▶ [Work to be completed]:
Once the line containing "ref = Raise e'" is found in the entries below, reproduce it and every line after it, stopping at and including the line containing "(rouge_invalid _ _ _ _ _ Hv)."; reproduce nothing else, and keep each line exact.

▶ [Data under study]:

Lemma rouge_valid ext q s ref :
  validate_inputs q (PyStr s) ref = Ok tt →
  ∃ t d, evaluate (RougeMetric ext) q (PyStr s) ref = (t, Ok d) ∧
         (length t ≤ 1)%nat ∧
         (negb (truthy ref) || String.eqb (strip s) "" = true → t = []).
Proof.
  intros Hv. cbn [evaluate RougeMetric]. unfold RougeMetric_evaluate.
  rewrite Hv, traced_bind_pure_Ok.
  destruct (negb (truthy ref)).
  { eexists [], _. split; [reflexivity|]. split; [cbn; lia|done]. }
  cbn [py_strip]. rewrite traced_bind_pure_Ok. cbn [truthy].
  destruct (String.eqb (strip s) ""); cbn [negb orb].
  { eexists [], _. split; [reflexivity|]. split; [cbn; lia|done]. }
  cbn [clean_text]. rewrite traced_bind_pure_Ok.
  destruct (clean_text ref) as [ref_clean|e].
  - rewrite traced_bind_pure_Ok.
    destruct (rouge_get_scores ext _ ref_clean) as [[[f1 f2] fl]|e].
    + rewrite traced_bind_invoke_Ok. cbn.
      eexists _, _. split; [reflexivity|]. split; [cbn; lia|done].
    + rewrite traced_bind_invoke_Raise. cbn.
      eexists _, _. split; [reflexivity|]. split; [cbn; lia|done].
  - rewrite traced_bind_pure_Raise. cbn.
    eexists _, _. split; [reflexivity|]. split; [cbn; lia|done].
Qed.

(** ** What the metrics return *)

(** X13: over the repository's DSPy programs, the relevancy and the
    correctness metric return exactly a score and an explanation, and the
    score is a float between 0 and 1 whatever the predictor answers; they
    raise only the [ValueError] of the input validation. *)
Theorem dspy_metric_scores_bounded float_of_str pred ext q r ref :
  let progs := dspy_programs float_of_str pred ext in
  bounded_score_result (evaluate (RelevancyMetric progs) q r ref).2 ∧
  bounded_score_result (evaluate (CorrectnessMetric progs) q r ref).2.
Proof.
  intros progs. unfold bounded_score_result.
  assert (unit_interval 0) as H0 by (split; reflexivity).
  split.
  - destruct (validate_inputs q r PyNone) as [[]|e] eqn:Hv.
    2:{ rewrite (relevancy_invalid _ _ _ _ _ Hv). cbn.
        by eapply validate_inputs_raises. }
    destruct (validate_inputs_response _ _ _ Hv) as [s ->].
    rewrite (relevancy_valid _ _ _ _ Hv).
    destruct (String.eqb (strip s) ""); cbn [snd]; [by eexists _, _|].
    cbn [relevancy_program progs dspy_programs].
    unfold RelevancyProgram_forward.
    destruct (relevancy_predictor pred q (PyStr s)) as [result|e]; res_simpl.
    + eexists _, _. split; [reflexivity|]. apply bounded_score_range.
    + by eexists _, _.
  - destruct (validate_inputs q r ref) as [[]|e] eqn:Hv.
    2:{ rewrite (correctness_invalid _ _ _ _ _ Hv). cbn.
        by eapply validate_inputs_raises. }
    destruct (validate_inputs_response _ _ _ Hv) as [s ->].
    rewrite (correctness_valid _ _ _ _ Hv).
    destruct (negb (truthy ref)); cbn [snd]; [by eexists _, _|].
    destruct (String.eqb (strip s) ""); cbn [snd]; [by eexists _, _|].
    cbn [correctness_program progs dspy_programs].
    unfold CorrectnessProgram_forward.
    destruct (correctness_predictor pred q (PyStr s) ref) as [result|e];
      res_simpl.
    + eexists _, _. split; [reflexivity|]. apply bounded_score_range.
    + by eexists _, _.
Qed.

(** X14: over the repository's toxicity program, the toxicity metric
    returns exactly the four entries [is_toxic], [explanation],
    [toxicity_type] and [score]; the flag is a boolean, the score is 0.0
    when it is set and 1.0 when it is not, and a response that is not
    flagged has the type "none", or "error" when the predictor raised. *)
Theorem toxicity_result_consistent float_of_str pred ext q r ref :
  let progs := dspy_programs float_of_str pred ext in
  match (evaluate (ToxicityMetric progs) q r ref).2 with
  | Ok d =>
      ∃ (b : bool) e t,
        d = [("is_toxic", PyBool b); ("explanation", e);
             ("toxicity_type", t);
             ("score", PyFloat (if b then 0 else 1))] ∧
        (b = false → t = PyStr "none" ∨ t = PyStr "error")
  | Raise e => ∃ msg, e = ValueError msg
  end.
Proof.
  intros progs.
  destruct (validate_inputs q r PyNone) as [[]|e] eqn:Hv.
  2:{ rewrite (toxicity_invalid _ _ _ _ _ Hv). cbn.
      by eapply validate_inputs_raises. }
  destruct (validate_inputs_response _ _ _ Hv) as [s ->].
  rewrite (toxicity_valid _ _ _ _ Hv).
  destruct (String.eqb (strip s) ""); cbn [snd].
  { exists false. eexists _, _. split; [reflexivity|]. by left. }
  cbn [toxicity_program progs dspy_programs].
  unfold ToxicityProgram_forward.
  destruct (toxicity_predictor pred (PyStr s)) as [result|e]; res_simpl.
  2:{ exists false. eexists _, _. split; [reflexivity|]. by right. }
  match goal with
  | |- context [PyBool ?b] => generalize b
  end.
  intros b. cbn. exists b. eexists _, _. split; [reflexivity|].
  intros ->. by left.
Qed.

Lemma strip_empty : strip "" = "".
Proof. reflexivity. Qed.

Lemma relevancy_builtin ext : RelevancyMetric ext ∈ builtin_metrics ext.
Proof. apply list_elem_of_here. Qed.

Lemma correctness_builtin ext : CorrectnessMetric ext ∈ builtin_metrics ext.
Proof. apply list_elem_of_further, list_elem_of_here. Qed.

Lemma rouge_builtin ext : RougeMetric ext ∈ builtin_metrics ext.
Proof. do 2 apply list_elem_of_further. apply list_elem_of_here. Qed.

Lemma toxicity_builtin ext : ToxicityMetric ext ∈ builtin_metrics ext.
Proof. do 3 apply list_elem_of_further. apply list_elem_of_here. Qed.

Lemma builtin_metrics_cases ext m (P : Metric → Prop) :
  m ∈ builtin_metrics ext →
  P (RelevancyMetric ext) → P (CorrectnessMetric ext) →
  P (RougeMetric ext) → P (ToxicityMetric ext) → P m.
Proof.
  unfold builtin_metrics. rewrite !elem_of_cons, elem_of_nil.
  intros [->|[->|[->|[->|[]]]]]; auto.
Qed.

Lemma rouge_blank ext q s ref :
  String.eqb (strip s) "" = true →
  evaluate (RougeMetric ext) q (PyStr s) ref
  = evaluate (RougeMetric ext) q (PyStr "") ref ∧
  (evaluate (RougeMetric ext) q (PyStr s) ref).1 = [].
Proof.
  intros Hs. cbn [evaluate RougeMetric]. unfold RougeMetric_evaluate.
  rewrite (validate_inputs_any_response q s "" ref).
  destruct (validate_inputs q (PyStr "") ref) as [[]|e].
  2:{ by rewrite !traced_bind_pure_Raise. }
  rewrite !traced_bind_pure_Ok.
  destruct (negb (truthy ref)); [done|]. cbn [py_strip].
  rewrite !traced_bind_pure_Ok. cbn [truthy]. rewrite strip_empty, Hs. done.
Qed.

(** X15: a response made of whitespace only is treated by every built-in
    metric exactly as the empty response, and no collaborator is called
    for it. *)
Theorem blank_response_is_empty ext m q s ref :
  strip s = "" →
  m ∈ builtin_metrics ext →
  evaluate m q (PyStr s) ref = evaluate m q (PyStr "") ref ∧
  (evaluate m q (PyStr s) ref).1 = [].
Proof.
  intros Hs Hm.
  assert (String.eqb (strip s) "" = true) as Hb by (by rewrite Hs).
  apply (builtin_metrics_cases ext m); [done|..].
  - destruct (validate_inputs q (PyStr s) PyNone) as [[]|e] eqn:Hv.
    + rewrite (relevancy_valid _ _ s _ Hv), (relevancy_valid _ _ "" _ Hv).
      by rewrite strip_empty, Hb.
    + by rewrite (relevancy_invalid _ _ (PyStr s) _ _ Hv),
        (relevancy_invalid _ _ (PyStr "") _ _ Hv).
  - destruct (validate_inputs q (PyStr s) ref) as [[]|e] eqn:Hv.
    + rewrite (correctness_valid _ _ s _ Hv), (correctness_valid _ _ "" _ Hv).
      rewrite strip_empty, Hb. by destruct (negb (truthy ref)).
    + by rewrite (correctness_invalid _ _ (PyStr s) _ _ Hv),
        (correctness_invalid _ _ (PyStr "") _ _ Hv).
  - by apply rouge_blank.
  - destruct (validate_inputs q (PyStr s) PyNone) as [[]|e] eqn:Hv.
    + rewrite (toxicity_valid _ _ s _ Hv), (toxicity_valid _ _ "" _ Hv).
      by rewrite strip_empty, Hb.
    + by rewrite (toxicity_invalid _ _ (PyStr s) _ _ Hv),
        (toxicity_invalid _ _ (PyStr "") _ _ Hv).
Qed.

Lemma blank_response_is_empty_witness :
  evaluate (RougeMetric unavailable) (PyStr "q") (PyStr "  ") (PyStr "ref")
  = evaluate (RougeMetric unavailable) (PyStr "q") (PyStr "") (PyStr "ref") ∧
  (evaluate (RougeMetric unavailable) (PyStr "q") (PyStr "  ") (PyStr "ref")).1
  = [].
Proof.
  apply (blank_response_is_empty unavailable).
  - reflexivity.
  - apply rouge_builtin.
Defined.

Lemma builtin_metric_trace ext m q r ref :
  m ∈ builtin_metrics ext →
  match evaluate m q r ref with
  | (t, Ok _) =>
      validate_inputs q r PyNone = Ok tt ∧ (length t ≤ 1)%nat ∧
      (t ≠ [] → ∃ s, r = PyStr s ∧ strip s ≠ "")
  | (t, Raise e) =>
      t = [] ∧ (∃ msg, e = ValueError msg) ∧
      ∃ e', validate_inputs q r ref = Raise e'
  end.
Proof.
  intros Hm. apply (builtin_metrics_cases ext m); [done|..].
  - destruct (validate_inputs q r PyNone) as [[]|e] eqn:Hv.
    + destruct (validate_inputs_response _ _ _ Hv) as [s ->].
      rewrite (relevancy_valid _ _ _ _ Hv).
      destruct (String.eqb (strip s) "") eqn:Hs.
      * split; [done|]. split; [cbn; lia|done].
      * split; [done|]. split; [cbn; lia|]. intros _. exists s.
        split; [done|]. intros Heq. by rewrite Heq in Hs.
    + rewrite (relevancy_invalid _ _ _ _ _ Hv).
      split; [done|]. split; [by eapply validate_inputs_raises|].
      destruct (validate_inputs q r ref) as [[]|e'] eqn:Hv'; [|by eexists].
      apply validate_inputs_no_reference in Hv'. congruence.
  - destruct (validate_inputs q r ref) as [[]|e] eqn:Hv.
    + destruct (validate_inputs_response _ _ _ Hv) as [s ->].
      rewrite (correctness_valid _ _ _ _ Hv).
      pose proof (validate_inputs_no_reference _ _ _ Hv) as Hv0.
      destruct (negb (truthy ref)).
      { split; [done|]. split; [cbn; lia|done]. }
      destruct (String.eqb (strip s) "") eqn:Hs.
      * split; [done|]. split; [cbn; lia|done].
      * split; [done|]. split; [cbn; lia|]. intros _. exists s.
        split; [done|]. intros Heq. by rewrite Heq in Hs.
    + rewrite (correctness_invalid _ _ _ _ _ Hv).
      split; [done|]. split; [by eapply validate_inputs_raises|by eexists].
  - destruct (validate_inputs q r ref) as [[]|e] eqn:Hv.
    + destruct (validate_inputs_response _ _ _ Hv) as [s ->].
      destruct (rouge_valid ext _ _ _ Hv) as (t & d & -> & Hlen & Hnil).
      pose proof (validate_inputs_no_reference _ _ _ Hv) as Hv0.
      split; [done|]. split; [done|]. intros Ht. exists s. split; [done|].
      intros Heq. apply Ht, Hnil. rewrite Heq. cbn.
      by rewrite orb_true_r.
    + rewrite (rouge_invalid _ _ _ _ _ Hv).
      split; [done|]. split; [by eapply validate_inputs_raises|by eexists].
  - destruct (validate_inputs q r PyNone) as [[]|e] eqn:Hv.
    + destruct (validate_inputs_response _ _ _ Hv) as [s ->].
      rewrite (toxicity_valid _ _ _ _ Hv).
      destruct (String.eqb (strip s) "") eqn:Hs.
      * split; [done|]. split; [cbn; lia|done].
      * split; [done|]. split; [cbn; lia|]. intros _. exists s.
        split; [done|]. intros Heq. by rewrite Heq in Hs.
    + rewrite (toxicity_invalid _ _ _ _ _ Hv).
      split; [done|]. split; [by eapply validate_inputs_raises|].
      destruct (validate_inputs q r ref) as [[]|e'] eqn:Hv'; [|by eexists].
      apply validate_inputs_no_reference in Hv'. congruence.
Qed.

(** X16: whatever the collaborators do, a built-in metric returns a result
    on every input that passes the validation; when it raises, the
    exception is the [ValueError] of the validation and no collaborator has
    been called. *)
Theorem builtin_metric_never_raises_on_valid_input ext m q r ref :
  m ∈ builtin_metrics ext →
  (validate_inputs q r ref = Ok tt →
   ∃ t d, evaluate m q r ref = (t, Ok d)) ∧
  (∀ t e, evaluate m q r ref = (t, Raise e) →
          t = [] ∧ ∃ msg, e = ValueError msg).
Proof.
  intros Hm. pose proof (builtin_metric_trace ext m q r ref Hm) as Htrace.
  destruct (evaluate m q r ref) as [t [d|e]].
  - split; [by eexists _, _|]. by intros t' e' [= _].
  - destruct Htrace as (-> & Herr & e' & He'). split.
    + intros Hv. congruence.
    + intros t' e'' [= <- <-]. done.
Qed.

▶ [Output of the task]:
      ∃ e', validate_inputs q r ref = Raise e'
  end.
Proof.
  intros Hm. apply (builtin_metrics_cases ext m); [done|..].
  - destruct (validate_inputs q r PyNone) as [[]|e] eqn:Hv.
    + destruct (validate_inputs_response _ _ _ Hv) as [s ->].
      rewrite (relevancy_valid _ _ _ _ Hv).
      destruct (String.eqb (strip s) "") eqn:Hs.
      * split; [done|]. split; [cbn; lia|done].
      * split; [done|]. split; [cbn; lia|]. intros _. exists s.
        split; [done|]. intros Heq. by rewrite Heq in Hs.
    + rewrite (relevancy_invalid _ _ _ _ _ Hv).
      split; [done|]. split; [by eapply validate_inputs_raises|].
      destruct (validate_inputs q r ref) as [[]|e'] eqn:Hv'; [|by eexists].
      apply validate_inputs_no_reference in Hv'. congruence.
  - destruct (validate_inputs q r ref) as [[]|e] eqn:Hv.
    + destruct (validate_inputs_response _ _ _ Hv) as [s ->].
      rewrite (correctness_valid _ _ _ _ Hv).
      pose proof (validate_inputs_no_reference _ _ _ Hv) as Hv0.
      destruct (negb (truthy ref)).
      { split; [done|]. split; [cbn; lia|done]. }
      destruct (String.eqb (strip s) "") eqn:Hs.
      * split; [done|]. split; [cbn; lia|done].
      * split; [done|]. split; [cbn; lia|]. intros _. exists s.
        split; [done|]. intros Heq. by rewrite Heq in Hs.
    + rewrite (correctness_invalid _ _ _ _ _ Hv).
      split; [done|]. split; [by eapply validate_inputs_raises|by eexists].
  - destruct (validate_inputs q r ref) as [[]|e] eqn:Hv.
    + destruct (validate_inputs_response _ _ _ Hv) as [s ->].
      destruct (rouge_valid ext _ _ _ Hv) as (t & d & -> & Hlen & Hnil).
      pose proof (validate_inputs_no_reference _ _ _ Hv) as Hv0.
      split; [done|]. split; [done|]. intros Ht. exists s. split; [done|].
      intros Heq. apply Ht, Hnil. rewrite Heq. cbn.
      by rewrite orb_true_r.
    + rewrite (rouge_invalid _ _ _ _ _ Hv).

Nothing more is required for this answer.